What would make your life, your world....less 'adrift'..?
E
Posted by Ellexoh_nz April 17, 2023 2:49 pm | #13 |
Anon2222 wrote:
....I have bitterness and anger. I feel so very wronged. And I will no longer trust myself as a judge of character, or trust any other human being.
It is oh so difficult. Being discarded like a piece of trash....
Do you think that if the bitterness and anger is stopping you from trusting yourself to be a good judge of character then working on being rid of it is where you should start first?
E
Posted by ashen_314 April 17, 2023 3:41 pm | #14 |
Ellexoh_nz wrote:
My comments in red.
Welcome to our Forum Ashen
ashen_314 wrote:
I've been lurking for a while now, trying to find the words to share and figure out what I need. Lots to read and absorb. Honestly, its been a pretty mixed experience, but more than anything it has been comforting to know that I am not alone.
It has been two months now since my wife came out to me and upended my world. The thing I am most struggling with is the lack of communication from her about where she's at in her head: what she wants, where she sees our marriage going; we've been together for 16 years and married for nine: this relationship had literally been half our lives and I don't want to throw all of that away because of pain and hurt. Your wife is on a personal journey and because it concerns her sexuality & who she is at the core of her being she may not be able to/is afraid to vocalise it all. Plus our non-straight partners & spouses are renown for keeping secret who they are....so as "not to hurt us" and upset the balance of their lives.

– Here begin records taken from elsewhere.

(* ===== verification/Merge.v ===== *)
(** internal/resource/utils.go: merging the lists of a generated object with
    the lists of the object that is in the cluster, and the two routines that
    move entries to the front after an override. *)

From S2P Require Import Prelude GoStd K8s V1beta1 Constant.

(** ** Definitions *)

(** What the six merge functions have in common: the key by which entries are
    identified and what happens to the current entry when the next list has an
    entry of the same key. *)
Class Mergeable (A : Type) := {
  mkey : A → string;
  mupdate : A → A → outcome A    (* current, next *)
}.

(** [for index := range curr { currMap[curr[index].Name] = index }]. *)
Fixpoint indexFrom {A} `{Mergeable A} (index : nat) (curr : list A) (currMap : gmap string nat)
    : gmap string nat :=
  match curr with
  | [] => currMap
  | c :: curr => indexFrom (S index) curr (<[mkey c := index]> currMap)
  end.

(** The second loop, over the next entries. *)
Fixpoint mergeLoop {A} `{Mergeable A} (next : list A) (curr : list A) (currMap : gmap string nat)
    : outcome (list A) :=
  match next with
  | [] => Returns curr
  | n :: next =>
      match currMap !! mkey n with
      | Some currIndex =>
          match curr !! currIndex with
          | Some c => c' ← mupdate c n; mergeLoop next (<[currIndex := c']> curr) currMap
          | None => Panics "index out of range"
          end
      | None => mergeLoop next (curr ++ [n]) (<[mkey n := length curr]> currMap)
      end
  end.

Definition merge {A} `{Mergeable A} (curr next : list A) : outcome (list A) :=
  mergeLoop next curr (indexFrom 0 curr ∅).

#[export] Instance Volume_mergeable : Mergeable Volume := {
  mkey := vol_Name;
  mupdate c n := Returns (set_vol_VolumeSource (vol_VolumeSource n) c)
}.

Definition updatePort (c n : ServicePort) : ServicePort :=
  set_sp_Protocol (sp_Protocol n) (set_sp_TargetPort (sp_TargetPort n) (set_sp_Port (sp_Port n) c)).

#[export] Instance ServicePort_mergeable : Mergeable ServicePort := {
  mkey := sp_Name;
  mupdate c n := Returns (updatePort c n)
}.

#[export] Instance Container_mergeable : Mergeable Container := {
  mkey := ctr_Name;
  mupdate c n := Returns n
}.

#[export] Instance VolumeMount_mergeable : Mergeable VolumeMount := {
  mkey := vm_Name;
  mupdate c n := Returns n
}.

Definition pvcRequest (p : PersistentVolumeClaim) : Quantity :=
  default 0%Z (gm_lookup (pvcs_Requests (pvc_Spec p)) ResourceStorage).

(** [curr.Spec.Resources.Requests[storage] = next.Spec.Resources.Requests[storage]]. *)
Definition updatePVC (c n : PersistentVolumeClaim) : outcome PersistentVolumeClaim :=
  requests ← gm_insert ResourceStorage (pvcRequest n) (pvcs_Requests (pvc_Spec c));
  Returns (set_pvc_Spec (set_pvcs_Requests requests (pvc_Spec c)) c).

#[export] Instance PVC_mergeable : Mergeable PersistentVolumeClaim := {
  mkey p := om_Name (pvc_ObjectMeta p);
  mupdate := updatePVC
}.
(* ===== verification/Rbac.v ===== *)
(** internal/resource/service_account.go, role.go and role_binding.go: the
    service account of the pods and its right to discover peers. *)

From S2P Require Import Prelude GoStd K8s V1beta1 Constant Metadata Kube Controllerutil Builder.

(** ** Definitions *)

Section rbac.
Context (instance : RabbitmqCluster).

Definition ServiceAccount_Build : ServiceAccount :=
  mkServiceAccount (buildMeta instance (ChildResourceName instance ResourceServiceAccountSuffix)).

Definition ServiceAccount_Update (serviceAccount : ServiceAccount) : fallible ServiceAccount :=
  Returns (setController (k := KServiceAccount) instance
    (updateMeta (k := KServiceAccount) instance serviceAccount)).

Definition Role_Build : Role :=
  mkRole (buildMeta instance (ChildResourceName instance ResourceRoleSuffix)) [].

Definition peerDiscoveryRules : list PolicyRule :=
  [mkPolicyRule [""] ["endpoints"] ["get"]; mkPolicyRule [""] ["events"] ["create"]].

Definition Role_Update (role : Role) : fallible Role :=
  Returns (setController (k := KRole) instance
    (set_role_Rules peerDiscoveryRules (updateMeta (k := KRole) instance role))).

Definition RoleBinding_Build : RoleBinding :=
  mkRoleBinding (buildMeta instance (ChildResourceName instance ResourceRoleBindingSuffix))
    (mkRoleRef "" "" "") [].

Definition RoleBinding_Update (roleBinding : RoleBinding) : fallible RoleBinding :=
  let roleBinding := updateMeta (k := KRoleBinding) instance roleBinding in
  let roleBinding := set_rb_RoleRef (mkRoleRef "rbac.authorization.k8s.io" "Role"
    (ChildResourceName instance ResourceRoleSuffix)) roleBinding in
  let roleBinding := set_rb_Subjects [mkSubject "ServiceAccount"
    (ChildResourceName instance ResourceServiceAccountSuffix)] roleBinding in
  Returns (setController (k := KRoleBinding) instance roleBinding).

(** ** Lemmas *)

Lemma Role_restOnly :
  restOnly (k := KRole) (λ r, Returns (set_role_Rules peerDiscoveryRules r)) (λ _, True).
Proof. split; [done| | |done]; [by intros o o' [= <-]|by intros o o' _ [= <-]]. Qed.

Lemma RoleBinding_restOnly :
  restOnly (k := KRoleBinding)
    (λ r, Returns (set_rb_Subjects [mkSubject "ServiceAccount"
            (ChildResourceName instance ResourceServiceAccountSuffix)]
          (set_rb_RoleRef (mkRoleRef "rbac.authorization.k8s.io" "Role"
            (ChildResourceName instance ResourceRoleSuffix)) r))) (λ _, True).
Proof. split; [done| | |done]; [by intros o o' [= <-]|by intros o o' _ [= <-]]. Qed.

(** ** Properties *)

(** The updated role binding grants the updated role, by the name the role
    is built with, to the service account, by the name it is built with; the
    role can do no more than read endpoints and create events; and the three
    updates are fixed points after one application. *)
Theorem Rbac_grants r r' rb rb' sa sa' :
  Role_Update r = ok r' → RoleBinding_Update rb = ok rb' → ServiceAccount_Update sa = ok sa' →
  rref_Name (rb_RoleRef rb') = om_Name (role_ObjectMeta Role_Build) ∧
  rref_Kind (rb_RoleRef rb') = "Role" ∧
  rb_Subjects rb' = [mkSubject "ServiceAccount" (om_Name (sa_ObjectMeta ServiceAccount_Build))] ∧
  (∀ rule, rule ∈ role_Rules r' →
     (prl_Resources rule, prl_Verbs rule) ∈ [(["endpoints"], ["get"]); (["events"], ["create"])]) ∧
  Role_Update r' = ok r' ∧ RoleBinding_Update rb' = ok rb' ∧ ServiceAccount_Update sa' = ok sa'.
Proof.
  intros Hr Hrb Hsa.
  assert (E := Hr). rw /Role_Update /ok in E. injection E as E.
  assert (Eb := Hrb). rw /RoleBinding_Update /ok in Eb. injection Eb as Eb.
  pose proof (setController_meta (k := KRole) _ _ _ E) as Sr.
  pose proof (setController_meta (k := KRoleBinding) _ _ _ Eb) as Sb.
  split_and!; [by rw Sb..| | | |].
  - rw Sr. simpl. apply Forall_forall. by apply (bool_decide_unpack _).
  - apply (controlled_twice (k := KRole) instance _ _ r r' Role_restOnly I Hr).
  - apply (controlled_twice (k := KRoleBinding) instance _ _ rb rb' RoleBinding_restOnly I Hrb).
  - apply (controlled_twice (k := KServiceAccount) instance _ _ sa sa' (restOnly_Returns _) I Hsa).
Qed.
End rbac.
(* ===== verification/Overrides.v ===== *)
(** internal/resource/utils.go: applyStsOverride and applyPodSpecOverride, what
    a user's override does to the generated StatefulSet. *)

From S2P Require Import Prelude GoStd K8s V1beta1 Constant Merge Kube Controllerutil Builder.

(** [builder.Instance.Spec.Persistence.Storage.Cmp(zero) == 0]; a nil storage
    is dereferenced. *)
Definition storageIsZero (instance : RabbitmqCluster) : outcome bool :=
  storage ← derefO (rps_Storage (rs_Persistence (rmq_Spec instance)));
  Returns (Cmp storage 0 =? 0)%Z.

(** [l[i].SecurityContext = nil]; an index out of range panics. *)
Definition clearSecurityContext (i : nat) (l : list Container) : outcome (list Container) :=
  match l !! i with
  | Some c => Returns (<[i := set_ctr_SecurityContext None c]> l)
  | None => Panics "index out of range"
  end.

(** The empty security context, [corev1.SecurityContext{}], as JSON. *)
Definition emptySecurityContext : RawJSON := "{}".

(** The loop over the init containers of the override. *)
Fixpoint clearSecurityContexts (i : nat) (overrides l : list Container) : outcome (list Container) :=
  match overrides with
  | [] => Returns l
  | c :: overrides =>
      l ← (if bool_decide (ctr_SecurityContext c = Some emptySecurityContext)
           then clearSecurityContext i l else Returns l);
      clearSecurityContexts (S i) overrides l
  end.

(** [f(patchedPodSpec.Containers[0].Env)], in place: no container panics. *)
Definition onFirstContainer (f : Container → outcome Container) (spec : PodSpec) : outcome PodSpec :=
  match ps_Containers spec with
  | [] => Panics "index out of range"
  | c :: cs => c ← f c; Returns (set_ps_Containers (c :: cs) spec)
  end.

Definition sortContainerEnv (c : Container) : outcome Container :=
  env ← sortEnvVar (sl (ctr_Env c));
  Returns (set_ctr_Env (const env <$> ctr_Env c) c).

Definition sortContainerMounts (c : Container) : outcome Container :=
  mounts ← sortVolumeMounts (sl (ctr_VolumeMounts c));
  Returns (set_ctr_VolumeMounts (const mounts <$> ctr_VolumeMounts c) c).

(** What applyPodSpecOverride does after the strategic merge. *)
Definition adjustPatched (podSpecOverride patchedPodSpec : PodSpec) : outcome PodSpec :=
  let rmqContainer := containerRabbitmq (ps_Containers podSpecOverride) in
  patched ← (match ctr_Env rmqContainer with
             | Some _ => onFirstContainer sortContainerEnv patchedPodSpec
             | None => Returns patchedPodSpec
             end);
  patched ← (match ctr_VolumeMounts rmqContainer with
             | Some _ => onFirstContainer sortContainerMounts patched
             | None => Returns patched
             end);
  let patched := if bool_decide (ps_SecurityContext podSpecOverride = Some emptyPodSecurityContext)
                 then set_ps_SecurityContext None patched else patched in
  inits ← clearSecurityContexts 0 (ps_InitContainers podSpecOverride) (ps_InitContainers patched);
  Returns (set_ps_InitContainers inits patched).

Section overrides.
Context `{Patchable PodSpec}.

Definition applyPodSpecOverride (podSpec podSpecOverride : PodSpec) : fallible PodSpec :=
  match Marshal podSpec with
  | inl err => fail (WrapError "error marshalling statefulSet podSpec: " err)
  | inr originalPodSpec =>
      match Marshal podSpecOverride with
      | inl err => fail (WrapError "error marshalling statefulSet podSpec override: " err)
      | inr patch =>
          match StrategicMergePatch originalPodSpec patch with
          | inl err => fail (WrapError "error patching podSpec: " err)
          | inr patchedJSON =>
              match Unmarshal patchedJSON with
              | inl err => fail (WrapError "error unmarshalling patched Stateful Set: " err)
              | inr patchedPodSpec =>
                  patched ← adjustPatched podSpecOverride patchedPodSpec; ok patched
              end
          end
      end
  end.

(** One claim template of the override, under the control of the cluster. *)
Definition overridePVC (instance : RabbitmqCluster) (namespace : string)
    (o : PersistentVolumeClaimOverride) : result PersistentVolumeClaim :=
  let m := copyObjectMeta (newObjectMeta "" "" None None) (pvo_EmbeddedObjectMeta o) in
  let m := set_om_Namespace namespace m in
  match setController (k := KPVC) instance (mkPersistentVolumeClaim m (pvo_Spec o)) with
  | inl err => inl err
  | inr pvc => inr (disableBlockOwnerDeletion pvc)
  end.

Fixpoint overridePVCs (instance : RabbitmqCluster) (namespace : string)
    (os : list PersistentVolumeClaimOverride) : result (list PersistentVolumeClaim) :=
  match os with
  | [] => inr []
  | o :: os =>
      match overridePVC instance namespace o with
      | inl err => inl err
      | inr pvc => match overridePVCs instance namespace os with
                   | inl err => inl err
                   | inr pvcs => inr (pvc :: pvcs)
                   end
      end
  end.

(** The fields of the spec that an override replaces when it sets them. *)
Definition overrideFields (o : StatefulSetSpecOverride) (spec : StatefulSetSpec) : StatefulSetSpec :=
  let spec := match sso_Replicas o with
              | Some n => set_stss_Replicas (Some n) spec | None => spec end in
  let spec := match sso_UpdateStrategy o with
              | Some u => set_stss_UpdateStrategy u spec | None => spec end in
  let spec := if negb (sso_PodManagementPolicy o =? "")%string
              then set_stss_PodManagementPolicy (sso_PodManagementPolicy o) spec else spec in
  if negb (sso_MinReadySeconds o =? 0)%Z
  then set_stss_MinReadySeconds (sso_MinReadySeconds o) spec else spec.

(** The claim templates: ignored when the storage is zero. *)
Definition overrideClaims (instance : RabbitmqCluster) (sts : StatefulSet)
    (os : list PersistentVolumeClaimOverride) : fallible StatefulSet :=
  match os with
  | [] => ok sts
  | _ =>
      zero ← storageIsZero instance;
      if (zero : bool) then ok sts else
      match overridePVCs instance (om_Namespace (sts_ObjectMeta sts)) os with
      | inl err => fail err
      | inr pvcs => ok (set_sts_Spec (set_stss_VolumeClaimTemplates pvcs (sts_Spec sts)) sts)
      end
  end.

Definition overrideTemplate (sts : StatefulSet) (o : PodTemplateSpecOverride) : fallible StatefulSet :=
  let template := stss_Template (sts_Spec sts) in
  let template := match pto_EmbeddedObjectMeta o with
                  | Some m => set_pts_ObjectMeta (copyObjectMeta (pts_ObjectMeta template) m) template
                  | None => template
                  end in
  let install t := set_sts_Spec (set_stss_Template t (sts_Spec sts)) sts in
  match pto_Spec o with
  | None => ok (install template)
  | Some podSpecOverride =>
      tryf (applyPodSpecOverride (pts_Spec template) podSpecOverride) (λ patchedPodSpec,
      ok (install (set_pts_Spec patchedPodSpec template)))
  end.

Definition applyStsOverride (instance : RabbitmqCluster) (sts : StatefulSet)
    (stsOverride : StatefulSetOverride) : fallible StatefulSet :=
  let sts := match sto_EmbeddedLabelsAnnotations stsOverride with
             | Some ela => set_sts_ObjectMeta (copyLabelsAnnotations (sts_ObjectMeta sts) ela) sts
             | None => sts
             end in
  match sto_Spec stsOverride with
  | None => ok sts
  | Some o =>
      let sts := set_sts_Spec (overrideFields o (sts_Spec sts)) sts in
      tryf (overrideClaims instance sts (sso_VolumeClaimTemplates o)) (λ sts,
      match sso_Template o with
      | None => ok sts
      | Some t => overrideTemplate sts t
      end)
  end.
End overrides.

This came completely out of nowhere for both of us, and it is going to take a lot of communication to find some kind of new normal, whatever that ends up looking like. I think it will have come out of nowhere for you but she may have been aware far longer than she lets on
I still love her more than anything, and it just... hurts so much. Yes we know how you're feeling. I realise people say "you don't know how I'm feeling, how could you possibly!" But in this case, in my opinion, the straightspouses hurt is like no other and we all know the depth of it. You're going to need people to talk to. Kind people who love you and who will have your back. This is not something you should shoulder alone
Ashen....do you have family and good friends to confide in?
Elle
Thanks Elle
I have some truly wonderful friends who are supporting me through this and holding me accountable for my mental health. My parents are as well, though the circumstances of them being let in on the journey were less than ideal and has caused some issues. My wife isn't out yet, and given the conservative Christian background we both grew up in I don't think she was going to be ready to come out to family for a while. However, one thing I have learned through reading this board is that this is my story as much as it is hers and it was important for me that they knew. Well, that and calling them to talk to our kid (seven year-old daughter and the absolute light of my life) was the only thing that kept me alive through a mental health crisis. I'm also seeing a counsellor to deal with... all that as well. I've struggled with depression and anxiety for years, but I thought I had it mostly under control. This situation has.. not been helpful in that regard, but I am getting the help I need.
Ash
Last edited by ashen_314 (April 17, 2023 3:41 pm)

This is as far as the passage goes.